どんな病気?

肌に湿疹やかゆみ、赤みを帯びる、乾燥するなどの症状が現れるアトピー性皮膚炎。激しいかゆみに襲われ、患部を掻きむしって症状を悪化させてしまったり、あまりの痒さで夜も寝られないなど深刻な状況を引き起こすこともあります。皮膚の変色や荒れに悩んでいる方も多く、また年齢によっても症状が異なります。

主な症状

1. 乳児期 数ヶ月にわたり顔や頭に赤いぶつぶつができる。黄色い発疹が出る。
2. 幼児・小児期 皮膚の乾燥、ザラザラ。手足の関節の内側に発疹が出る。耳の縁や耳たぶが切れる。とびひや水いぼなどの合併症を起こしやすい。
3. 青年期・成人期 皮膚の乾燥が進む。腕や足に痒疹(ようしん)ができる。顔に赤みが出る。

●アトピー性皮膚炎は慢性的な湿疹が続き、治りにくいという特徴があります。
●皮膚の乾燥によりバリア機能が低下。外からの刺激や異物の侵入に弱くなりかゆみが生じます。皮膚を掻いてしまうので症状を悪化させてしまう。

原因

正確な原因は特定できていません。多くの場合、食物やダニ、ハウスダストによるアレルギーや生活習慣、ストレスが原因ではないかと言われています。

◎アレルギーについて

体内に異物が侵入した場合に作られる「抗体」。この「抗体」は再度異物が侵入してきた場合に異物を攻撃する免疫という役割を果たしています。
ところが、ある特定の物質に対してこの免疫機能が過剰に反応してしまうと体に様々な症状が起きてきます。これをアレルギー反応といい、アレルギーを起こす原因物質をアレルゲンと呼びます。かゆみの元になる物質を出し、皮膚炎を引き起こすものにigE抗体があります。

◎ストレスについて

アトピー性皮膚炎はストレスが引き金になっている場合もあります。仕事や人間関係などの悩みが突然アトピー性皮膚炎の症状を悪化させたりすることがあるのです。また、アトピー性皮膚炎であるという事自体がストレスになっている場合もあります。

検査・診断

アトピー性皮膚炎の診断基準は日本皮膚科学会が診断基準を設けています。

1. そう痒(よう)、かゆみがある
2. 特徴的皮疹と分布 皮膚にできた発疹の事を指す
3. 慢性・反復性経過 慢性:乳児は2ヶ月以上、乳児以外は6ヶ月以上症状が続いている
●この3項目を満たすものをアトピー性皮膚炎と呼びます。

治療

アトピー性皮膚炎の治療には主に外用薬と内服薬が使用されます。並行して食生活や生活習慣の改善などに取り組みます。

●外用薬

代表的な外用薬はステロイドホルモン(副腎皮質ホルモン)です。科学的に合成されたホルモンですが、もともと人の体内にあるものです。過剰な免疫反応を抑えます。副作用もありますが医師の指示に従って正しく使用することで炎症を抑えることができる優れた薬です。

●内服薬

アトピーによる激しいかゆみをとめるために使用します。内服薬には抗ヒスタミン剤や抗アレルギー剤を使用することが一般的です。夜眠れない場合には睡眠導入剤などが用いられます。

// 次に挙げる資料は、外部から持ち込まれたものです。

(* ===== verification/InteractionService.v ===== *)
(** * Interaction service ([internal/application/interaction/service.go], [worker.go])

    Likes, favourites and comments as the API offers them: validation, idempotent replays,
    the synchronous path through the database, the asynchronous one through Redis and the
    queue, hot scores, and notifications to the author of the video. *)
From S2P Require Import Prelude.
From S2P Require Import GoStd.
From S2P Require Import InteractionDomain.
From S2P Require MessageDomain.
From S2P Require Import Errors.
From S2P Require Import Models.
From S2P Require Import Redis.
From S2P Require Import Store.
From S2P Require Import Codec.
From S2P Require Import Ports.
From S2P Require InteractionRepo.

Record InteractionService := mkInteractionService {
  hotScoreRecorder : option HotScoreRecorder;
  statCache : option StatCache;
  actionStateStore : option ActionStateStore;
  actionPublisher : option ActionEventPublisher;
  messageWriter : option MessageWriter;
}.

Record ActionResult := mkActionResult {
  ar_VideoID : Z;
  ar_ActionType : string;
  ar_Active : bool;
  ar_LikeCount : Z;
  ar_FavoriteCount : Z;
}.

Record CreateCommentResult := mkCreateCommentResult { cc_Comment : Comment; cc_Count : Z }.
Record DeleteCommentResult := mkDeleteCommentResult { dc_CommentID : Z; dc_Status : Z; dc_Count : Z }.
Record CommentListResult := mkCommentListResult {
  cl_Items : list Comment; cl_NextCursor : string; cl_HasMore : bool }.

Definition defaultCommentLimit : Z := 20.
Definition hotScoreLikeWeight : Z := 3.
Definition hotScoreFavoriteWeight : Z := 4.
Definition hotScoreCommentWeight : Z := 5.

Definition recordHotScore (recorder : option HotScoreRecorder) (videoID scoreDelta : Z) : M unit :=
  match recorder with
  | None => mret tt
  | Some recorder =>
      if scoreDelta =? 0 then mret tt
      else now ← time_now; ignore (AddHotScore recorder videoID scoreDelta now)
  end.

Definition recordActionHotScore (recorder : option HotScoreRecorder) (videoID : Z)
    (actionType : string) (delta : Z) : M unit :=
  if String.eqb actionType ActionTypeLike
  then recordHotScore recorder videoID (delta * hotScoreLikeWeight)
  else recordHotScore recorder videoID (delta * hotScoreFavoriteWeight).

Definition NewActionChangedEvent (userID videoID : Z) (actionType : string) (active : bool)
    (idempotencyKey : string) : M ActionChangedEvent :=
  id ← new_event_id;
  now ← time_now;
  mret {| ae_EventID := id; ae_UserID := userID; ae_VideoID := videoID;
          ae_ActionType := actionType; ae_Active := active;
          ae_IdempotencyKey := TrimSpace idempotencyKey; ae_OccurredAt := now |}.

(** [fmt.Sprintf("interaction:like:%d:%d", …)] and [fmt.Sprintf("interaction:comment:%d", …)]. *)
Definition like_event_id (videoID userID : Z) : string :=
  ("interaction:like:" +:+ fmt_d videoID +:+ ":" +:+ fmt_d userID)%string.

Definition comment_event_id (commentID : Z) : string :=
  ("interaction:comment:" +:+ fmt_d commentID)%string.

Section InteractionService.
Context `{Collation} `{Codec}.
Variable s : InteractionService.

Definition createInteractionMessage (writer : MessageWriter) (userID : Z)
    (messageType title content eventID : string) (actorID : Z) : M unit :=
  r ← attempt (InteractionRepo.GetUserProfile actorID);
  let actor := match r with inr p => Some p | inl _ => None end in
  match CreateFromActorEvent writer with
  | Some create =>
      let actorNickname := match actor with Some p => up_Nickname p | None => ""%string end in
      let actorAvatarURL := match actor with Some p => up_AvatarURL p | None => ""%string end in
      ignore (create userID messageType title content eventID eventID actorID actorNickname actorAvatarURL)
  | None =>
      let actorName := match actor with
        | Some p => if String.eqb (up_Nickname p) "" then ("用户 " +:+ fmt_d actorID)%string else up_Nickname p
        | None => ("用户 " +:+ fmt_d actorID)%string
        end in
      ignore (CreateFromEvent writer userID messageType title
                (actorName +:+ " " +:+ content)%string eventID eventID)
  end.

Definition notifyLike (action : Action) : M unit :=
  match messageWriter s with
  | None => mret tt
  | Some writer =>
      r ← attempt (InteractionRepo.GetVideoAuthorID (a_VideoID action));
      match r with
      | inl _ => mret tt
      | inr authorID =>
          if authorID =? a_UserID action then mret tt else
          createInteractionMessage writer authorID MessageDomain.TypeLike "收到点赞" "点赞了你的视频"
            (like_event_id (a_VideoID action) (a_UserID action)) (a_UserID action)
      end
  end.

Definition notifyComment (comment : Comment) : M unit :=
  match messageWriter s with
  | None => mret tt
  | Some writer =>
      r ← attempt (InteractionRepo.GetVideoAuthorID (c_VideoID comment));
      match r with
      | inl _ => mret tt
      | inr authorID =>
          if authorID =? c_UserID comment then mret tt else
          createInteractionMessage writer authorID MessageDomain.TypeComment "收到评论"
            (c_Content comment) (comment_event_id (c_ID comment)) (c_UserID comment)
      end
  end.

Definition syncCommentCount (videoID commentCount : Z) : M unit :=
  match statCache s with
  | None => mret tt
  | Some cache =>
      if videoID <=? 0 then mret tt else
      r ← attempt (InteractionRepo.GetVideoStat videoID);
      let stat := match r with inr st => st | inl _ => mkVideoStat videoID 0 0 0 end in
      ignore (SetVideoStat cache (mkVideoStat (vs_VideoID stat) (vs_LikeCount stat) commentCount
                                    (vs_FavoriteCount stat)))
  end.

Definition setActionSync (userID videoID : Z) (actionType : string) (active : bool)
    (idempotencyKey : string) : M ActionResult :=
  r ← attempt (InteractionRepo.SetAction userID videoID actionType active idempotencyKey);
  match r with
  | inl err =>
      if errors_Is err (EInteraction ErrVideoNotFound) then throw (EInteraction ErrVideoNotFound)
      else throw (EApp ErrUpdateInteractionFailed)
  | inr (action, count, delta) =>
      let is_like := String.eqb (a_ActionType action) ActionTypeLike in
      let result := mkActionResult (a_VideoID action) (a_ActionType action) (Active action)
                      (if is_like then count else 0) (if is_like then 0 else count) in
      _ ← recordActionHotScore (hotScoreRecorder s) (a_VideoID action) (a_ActionType action) delta;
      _ ← (if is_like && Active action && (0 <? delta) then notifyLike action else mret tt);
      mret result
  end.

Definition setActionAsync (store : ActionStateStore) (publisher : ActionEventPublisher)
    (userID videoID : Z) (actionType : string) (active : bool) (idempotencyKey : string)
    : M ActionResult :=
  r ← attempt (InteractionRepo.GetVideoStat videoID);
  match r with
  | inl err =>
      if errors_Is err (EInteraction ErrVideoNotFound) then throw (EInteraction ErrVideoNotFound)
      else throw (EApp ErrUpdateInteractionFailed)
  | inr initialStat =>
      r ← attempt (SetActionState store userID videoID actionType active idempotencyKey (Some initialStat));
      match r with
      | inl _ => throw (EApp ErrUpdateInteractionFailed)
      | inr state =>
          let result := mkActionResult (st_VideoID state) (st_ActionType state) (st_Active state)
                          (st_LikeCount state) (st_FavoriteCount state) in
          if st_Delta state =? 0 then mret result else
          event ← NewActionChangedEvent userID videoID actionType active idempotencyKey;
          r ← attempt (PublishActionChanged publisher event);
          match r with
          | inl _ => setActionSync userID videoID actionType active idempotencyKey
          | inr _ =>
              _ ← recordActionHotScore (hotScoreRecorder s) (st_VideoID state) (st_ActionType state)
                    (st_Delta state);
              _ ← (if String.eqb (st_ActionType state) ActionTypeLike && st_Active state
                      && (0 <? st_Delta state)
                   then notifyLike (mkAction 0 userID (st_VideoID state) (st_ActionType state)
                                      ActionStatusActive "" 0 0)
                   else mret tt);
              mret result
          end
      end
  end.

Definition setAction (userID videoID : Z) (actionType : string) (active : bool)
    (idempotencyKey : string) : M ActionResult :=
  if userID <=? 0 then throw (EInteraction ErrInvalidUserID) else
  if videoID <=? 0 then throw (EInteraction ErrInvalidVideoID) else
  if MaxIdempotencyKeyLength <? len (TrimSpace idempotencyKey)
  then throw (EInteraction ErrIdempotencyKeyTooLong) else
  match NormalizeActionType actionType with
  | inl err => throw (EInteraction err)
  | inr actionType =>
      match actionStateStore s, actionPublisher s with
      | Some store, Some publisher =>
          setActionAsync store publisher userID videoID actionType active idempotencyKey
      | _, _ => setActionSync userID videoID actionType active idempotencyKey
      end
  end.

Definition Like (userID videoID : Z) (key : string) := setAction userID videoID ActionTypeLike true key.
Definition Unlike (userID videoID : Z) (key : string) := setAction userID videoID ActionTypeLike false key.
Definition Favorite (userID videoID : Z) (key : string) :=
  setAction userID videoID ActionTypeFavorite true key.
Definition Unfavorite (userID videoID : Z) (key : string) :=
  setAction userID videoID ActionTypeFavorite false key.

(** The part of [CreateComment] after the lookup of the idempotency key. *)
Definition create_new_comment (userID videoID : Z) (content idempotencyKey : string)
    : M CreateCommentResult :=
  match NewComment videoID userID content idempotencyKey with
  | inl err => throw (EInteraction err)
  | inr comment =>
      r ← attempt (InteractionRepo.CreateComment comment);
      match r with
      | inl err =>
          if errors_Is err (EInteraction ErrVideoNotFound) then throw (EInteraction ErrVideoNotFound)
          else throw (EApp ErrSaveInteractionFailed)
      | inr (created, count, delta) =>
          _ ← recordHotScore (hotScoreRecorder s) (c_VideoID created) (delta * hotScoreCommentWeight);
          _ ← syncCommentCount (c_VideoID created) count;
          _ ← (if 0 <? delta then notifyComment created else mret tt);
          mret (mkCreateCommentResult created count)
      end
  end.

Definition CreateComment (userID videoID : Z) (content idempotencyKey : string)
    : M CreateCommentResult :=
  let idempotencyKey := TrimSpace idempotencyKey in
  if MaxIdempotencyKeyLength <? len idempotencyKey
  then throw (EInteraction ErrIdempotencyKeyTooLong) else
  if String.eqb idempotencyKey "" then create_new_comment userID videoID content idempotencyKey
  else
    r ← attempt (InteractionRepo.FindCommentByUserAndIdempotencyKey userID idempotencyKey);
    match r with
    | inr (comment, count) => mret (mkCreateCommentResult comment count)
    | inl err =>
        if negb (errors_Is err (EInteraction ErrCommentNotFound))
        then throw (EApp ErrLoadInteractionFailed)
        else create_new_comment userID videoID content idempotencyKey
    end.

Definition DeleteComment (commentID userID : Z) (role : string) : M DeleteCommentResult :=
  if commentID <=? 0 then throw (EInteraction ErrInvalidCommentID) else
  if userID <=? 0 then throw (EInteraction ErrInvalidUserID) else
  r ← attempt (InteractionRepo.DeleteComment commentID userID role);
  match r with
  | inl err =>
      if errors_Is err (EInteraction ErrCommentNotFound)
         || errors_Is err (EInteraction ErrCommentPermissionDenied)
      then throw err else throw (EApp ErrUpdateInteractionFailed)
  | inr (comment, count, delta) =>
      _ ← recordHotScore (hotScoreRecorder s) (c_VideoID comment) (delta * hotScoreCommentWeight);
      _ ← syncCommentCount (c_VideoID comment) count;
      mret (mkDeleteCommentResult (c_ID comment) (c_Status comment) count)
  end.

Definition normalizeCommentLimit (limit : Z) : Z := normalize_limit defaultCommentLimit MaxLimit limit.

Definition parseCommentCursor (raw : string) : interaction_error + option CommentCursor :=
  match parse_cursor "created_at" "comment_id" raw with
  | inl _ => inl ErrInvalidCursor
  | inr c => inr ((fun p => mkCommentCursor p.1 p.2) <$> c)
  end.

Definition encodeCommentCursor (cursor : option CommentCursor) : string :=
  encode_cursor "created_at" "comment_id" ((fun c => (cc_CreatedAt c, cc_CommentID c)) <$> cursor).

Definition ListComments (videoID : Z) (cursor : string) (limit : Z) : M CommentListResult :=
  if videoID <=? 0 then throw (EInteraction ErrInvalidVideoID) else
  match parseCommentCursor cursor with
  | inl err => throw (EInteraction err)
  | inr parsedCursor =>
      let limit := normalizeCommentLimit limit in
      r ← attempt (InteractionRepo.ListComments videoID parsedCursor (limit + 1));
      match r with
      | inl _ => throw (EApp ErrLoadInteractionFailed)
      | inr items =>
          let '(items, hasMore) := page_of limit items in
          let nextCursor := match last items with
            | Some c => encodeCommentCursor (Some (mkCommentCursor (c_CreatedAt c) (c_ID c)))
            | None => ""%string
            end in
          mret (mkCommentListResult items nextCursor hasMore)
      end
  end.

(** [ActionWorker.HandleActionChanged]: the database write behind the asynchronous path. *)
Definition HandleActionChanged (event : option ActionChangedEvent) : M unit :=
  match event with
  | None => mret tt
  | Some event =>
      _ ← InteractionRepo.SetAction (ae_UserID event) (ae_VideoID event) (ae_ActionType event)
            (ae_Active event) (ae_IdempotencyKey event);
      mret tt
  end.

End InteractionService.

△補助的に漢方薬を使用することもありますが、副作用もあるため必ず専門医の処方を受けてください。

●食生活の改善
食物アレルギーもアトピー性皮膚炎の原因の一つと考えられています。
自身のアレルゲンを調べ(卵、小麦、牛乳、大豆など)アレルギー反応を起こさないように食事を工夫しましょう。

●生活習慣の改善
生活習慣の見直しにより劇的に症状が改善することがあります。
a. 定期的にお風呂やシャワーを使い皮膚を清潔に保つ。
b. 部屋をこまめに清掃する。
c. 適度な室温と湿度を保つ環境を作る。
d. バランスのとれた食事をとる。暴飲暴食は避ける。
e. 規則正しい生活を心がける。
f. 皮膚を刺激しない衣服を着用する。
g. 爪を短く切り、皮膚を掻くことからのダメージを小さくする。

●カウンセリング
診察やカウンセリングを通して医師やカウンセラーに悩みやストレスについて話し合えるようにすることは大切です。
体と心、両面からの治療を進めることで効果的な治療が期待できます。

◎治療の際は必ず専門医(皮膚科)を受診してください。